Bartosz Fabiński – żeby nie było lubię Bartka, jest postacią pozytywną w wywiadach, skromną i na pewno jest tez świetnym trenerem. Można mieć duże zastrzeżenia do jego nudnego stylu, ale po tym występie powinien zapaść się pod ziemię. To było po prostu żenujące. Jeden z najgorszych występów zawodnika w historii KSW. Nie tylko dlatego, że trwało to 12 sekund. Można zostać szybko znokautowanym jakąś widowiskową akcją, można się na coś nadziać. Fabiński stwierdził po prostu, że wszystkie ciosy będzie przyjmował twarzą. Surowy w swoich poczynaniach Zerhouni, który naprawdę nie jest żadną tuzą, a maksymalnie przeciętnym zawodnikiem, którego obecność na gali Babilon nie byłaby jakąś ujmą zrobił z niego mielonkę. Bartosz bez ładu i składu próbował podejść do Francuza inkasując po drodze z 10 bomb. Jest to występ, który nie przystoi byłemu zawodnikowi UFC. Na miejscu organizacji poważnie zastanowiłbym się czy jest sens współpracę kontynuować. Bartosz nie rozgrzewa fanów. Ma duże doświadczenie i pewną pozycję ze względu na osiągnięcia, ale MMA stricte startowo całkowicie mu odjechało. Wciąż jest tym surowym, wyzutym z wszelkiego polotu rzemieślnikiem. Z tym, że to rzemiosło w obecnych realiach jest już na poziomie neandertalczyka. Nikt nie chce oglądać czegoś takiego. Tak jak potrafi męczyć rywala w klinczu i na ziemi tak męczy widza. Potworne rozczarowanie. Nie oczekiwałem fajerwerków, ale takich Zerhounich to szanujący się zawodnik z przeszłością w UFC powinien robić trzech na jednej gali.

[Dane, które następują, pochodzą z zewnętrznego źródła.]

Lemma changes_names oldViolations newViolations names :
  map serviceName (flat_map (changesFor oldViolations newViolations) names)
  = filter
      (fun name => countFor name oldViolations <> 0
                   \/ countFor name newViolations <> 0)
      names.
Proof.
  induction names as [|name names IH]; simpl; [done|].
  rewrite map_app, IH. unfold changesFor.
  destruct (Nat.eqb_spec (countFor name oldViolations) 0) as [Ho | Ho],
           (Nat.eqb_spec (countFor name newViolations) 0) as [Hn | Hn];
    simpl;
    (rewrite filter_cons_True by tauto) || (rewrite filter_cons_False by tauto);
    done.
Qed.

Lemma sum_list_split (f : string -> nat) name l :
  NoDup l -> name ∈ l ->
  sum_list (map f l)
  = f name + sum_list (map f (filter (fun other => other <> name) l)).
Proof.
  induction l as [|x l IH]; intros Hnd Hin.
  - by apply elem_of_nil in Hin.
  - apply NoDup_cons in Hnd as [Hx Hnd].
    destruct (decide (x = name)) as [-> | Hne].
    + rewrite filter_cons_False by (intros H; by apply H).
      simpl. f_equal.
      assert (Hall : filter (fun other => other <> name) l = l).
      { clear IH Hnd Hin. induction l as [|y l IHl]; [done|].
        apply not_elem_of_cons in Hx as [Hy Hx].
        rewrite filter_cons_True by done. by rewrite IHl. }
      by rewrite Hall.
    + rewrite filter_cons_True by done. simpl.
      apply elem_of_cons in Hin as [-> | Hin]; [done|].
      rewrite IH by done. lia.
Qed.

Lemma sum_list_zero (f : string -> nat) l :
  (forall x, f x = 0) -> sum_list (map f l) = 0.
Proof.
  intros Hf. induction l as [|x l IH]; simpl; [done|].
  rewrite Hf, IH. done.
Qed.

(** C6: comparing a configuration with itself, under one violation list,
    reports no new violation, no resolved violation, and only neutral
    changes. *)
Theorem diff_self_neutral (A : ConfigIR) (V : list InvariantViolation) :
  totalNewViolations (summary (diffConfigs A A V V)) = 0
  /\ totalResolvedViolations (summary (diffConfigs A A V V)) = 0
  /\ Forall (fun c => riskImpact c = neutral)
            (changes (diffConfigs A A V V)).
Proof.
  split; [|split].
  - rewrite diffConfigs_spec. simpl. apply sum_list_zero.
    intros x. apply Nat.sub_diag.
  - rewrite diffConfigs_spec. simpl. apply sum_list_zero.
    intros x. apply Nat.sub_diag.
  - apply Forall_forall. intros c Hc.
    apply changes_elem in Hc as (nm & _ & _ & ->).
    simpl. unfold impactOf. by rewrite Nat.ltb_irrefl.
Qed.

Alfan Rocher-Labes – warto było sprawdzić Labesa, bo rynek kogucich generalnie jest wąski, tym bardziej we Francji. Nie tak jednak należy korzystać z szans mocnych organizacji europejskich. Kompletny brak agresji i najnudniejsza walka gali. Gdyby nie fakt, że KSW potrzebuje zawodników na Francję tak naprawdę jakichkolwiek to podziękowałbym mu już po tym występie. Umiejętnościami zatrzymał się widocznie na lokalnej gali MMA GP. Kompletnie nie wykorzystał powierzonej szansy z przeciętnym rywalem.

Wolny wniosek:

Mam szczerą nadzieję, że nie będzie nam dane już oglądać takich słabiaków jak Olegs Jemeljanovs czy Aleksandra Toncheva w KSW. Łotysz to najprościej mówiąc bum i powinien szukać szczęścia ponownie u siebie obijając peryferia MMA. Bułgarka z kolei jest zawodniczką tak jałową, tak jednowymiarową (polowanie na cepa), że aż się słabo robi. Nie przekonają mnie nawet wygrane nad zawodniczkami z dodatnimi rekordami. Jest po prostu aoglądalna. Trzyma się jakoś na tej scenie słabością całego kobiecego MMA, ale tutaj tylko zagraca i w żaden sposób nie wpłynie na rozwój dywizji. Szukać talenciar w Brazylii czy w Chile jak chociażby zrobiło UAE dając szansę młodej Valentinie Escobar a nie grać na zdartych płytach. Bułgarka wygrała z Bagishvili, dostała szansę, okey. Dwukrotnie zaprezentowała się beznadziejnie i powinna wylecieć. Nie mówmy potem o braku pomysłów czy braku miejsca na karcie jak dajemy zawodniczkom tak ułomnym stójkowo kolejne okazje wiedząc jak się to skończy.